Lemma edge_add_order_wire r sd q s p d mm :
  edge_wire_ok (EwAddOrder r sd q s p d mm) (fh_de_parse_add_order_msg cfg hooks).
Proof.
  unfold fh_de_parse_add_order_msg. intros c ts ty len rest st cap b Hts Hok Hlen Hb buffer.
  cbn [edge_ok edge_len] in Hok, Hlen. destruct Hok as (Hr & Hq & Hs & Hp & Hmm). subst buffer.
  replace (negb (len =? ADD_ORDER_MSG_SIZE) && negb (len =? ADD_ORDER_ATTIRBUTED_QUOTE_MSG_SIZE))
    with false by (destruct Hlen as [->| ->]; done).
  rewrite edge_header_wire by done. cbn [mbind option_bind]. edge_fields. cbv zeta.
  destruct (fetch_symbol_book s st cap b Hb) as (sym & st1 & -> & Hs1 & _). cbn [mbind option_bind].
  destruct (edge_add_book cfg r (fh_dirEdge_get_price p) (fh_dirEdge_convert_int q) sd s sym st1
    cap b (proj1 Hs1) Hr) as (ord & st2 & -> & Hs2 & He). cbn [mbind option_bind]. edge_fields.
  exists sym, (Some ord), st2. split; [|split; [by eapply book_step_trans | by intros k [= <-]]].
  destruct mm as [mm|].
  - destruct Hmm as [-> Hmm]. change (65 =? 65) with true. cbn iota. edge_fields. done.
  - by rewrite (eqb_false_of_ne d 65).
Qed.

(** ** The parser *)

(** The handler of a message's type, and whether its status is looked at. *)
Lemma edge_handler_wire m :
  exists h, edge_handler cfg hooks (edge_type m) = Some (negb (edge_type m =? 69), h) /\
    edge_wire_ok m h.
Proof.
  destruct m; (eexists; split; [reflexivity|]).
  - apply system_event_wire.
  - apply edge_add_order_wire.
  - apply order_executed_wire.
  - apply order_canceled_wire.
  - apply edge_trade_wire.
  - apply broken_trade_wire.
  - apply security_status_wire.
Qed.

(** The hooks accept everything. *)
Definition edge_accept : Prop :=
  (forall kind f msg w, hooks.(edge_hook_msg) kind = Some f -> (f msg w).1.1 = FH_OK) /\
  (forall f data w, hooks.(edge_hook_msg_send) = Some f -> (f data w).1 = FH_OK).

Lemma edge_finish_accept kind msg buffer len st : edge_accept ->
  exists data w, edge_finish hooks kind msg buffer len st = (FH_OK, data, set_world w st).
Proof.
  intros [Ha _]. unfold edge_finish. destruct (edge_hook_msg hooks kind) as [f|] eqn:E.
  - pose proof (Ha kind f msg st.(fs_world) E) as H.
    destruct (f msg _) as [[rc [d l]] w]. cbn in H. subst rc. by exists (EdHook d l), w.
  - exists (EdBuffer buffer len), st.(fs_world). by destruct st.
Qed.

(** A message is accepted, counted and applied to the book. *)
Lemma edge_parse_wire c ts ty m len rest seq st cap b :
  length ts = 8%nat -> edge_ok m -> edge_len m len -> book_inv st cap b -> edge_accept ->
  exists st', fh_edge_parse_msg cfg hooks (edge_encode c ts ty m ++ rest) len (edge_type m) seq st =
      Some (FH_OK, u64 (seq + 1), st') /\
    book_inv st' cap (edge_book cap m b) /\ same_seq st st'.
Proof.
  intros Hts Hok Hlen Hb Ha. unfold fh_edge_parse_msg.
  destruct (edge_handler_wire m) as (h & -> & Hh).
  destruct (Hh c ts ty len rest st cap b Hts Hok Hlen Hb) as (sym & ord & st1 & -> & (Hb1 & Hs1 & _) & _).
  destruct (edge_finish_accept (edge_delivered m sym ord).1
    (edge_struct m ts ty sym ord (edge_encode c ts ty m ++ rest)) (edge_encode c ts ty m ++ rest)
    len st1 Ha) as (data & w & ->).
  cbn [mbind option_bind]. change (FH_OK =? FH_OK) with true. rewrite andb_false_r.
  unfold edge_send. destruct (edge_hook_msg_send hooks) as [f|] eqn:Ef.
  - pose proof (proj2 Ha f data (fs_world (set_world w st1)) Ef) as H.
    destruct (f data _) as [rc w']. cbn in H. subst rc. change (FH_OK =? FH_OK) with true. cbn [negb].
    eexists. split; [done|]. by split.
  - eexists. split; [done|]. by split.
Qed.

End wire.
_ _ _ _ _ _ _
**PROBLEM DESCRIPTION**
From the data above, reproduce word for word the lines running from the line with "destruct (edge_add_book cfg" to the line with "- apply order_executed_wire.", ends included.

**ANSWER TO THIS EXERCISE**
  destruct (edge_add_book cfg r (fh_dirEdge_get_price p) (fh_dirEdge_convert_int q) sd s sym st1
    cap b (proj1 Hs1) Hr) as (ord & st2 & -> & Hs2 & He). cbn [mbind option_bind]. edge_fields.
  exists sym, (Some ord), st2. split; [|split; [by eapply book_step_trans | by intros k [= <-]]].
  destruct mm as [mm|].
  - destruct Hmm as [-> Hmm]. change (65 =? 65) with true. cbn iota. edge_fields. done.
  - by rewrite (eqb_false_of_ne d 65).
Qed.

(** ** The parser *)

(** The handler of a message's type, and whether its status is looked at. *)
Lemma edge_handler_wire m :
  exists h, edge_handler cfg hooks (edge_type m) = Some (negb (edge_type m =? 69), h) /\
    edge_wire_ok m h.
Proof.
  destruct m; (eexists; split; [reflexivity|]).
  - apply system_event_wire.
  - apply edge_add_order_wire.
  - apply order_executed_wire.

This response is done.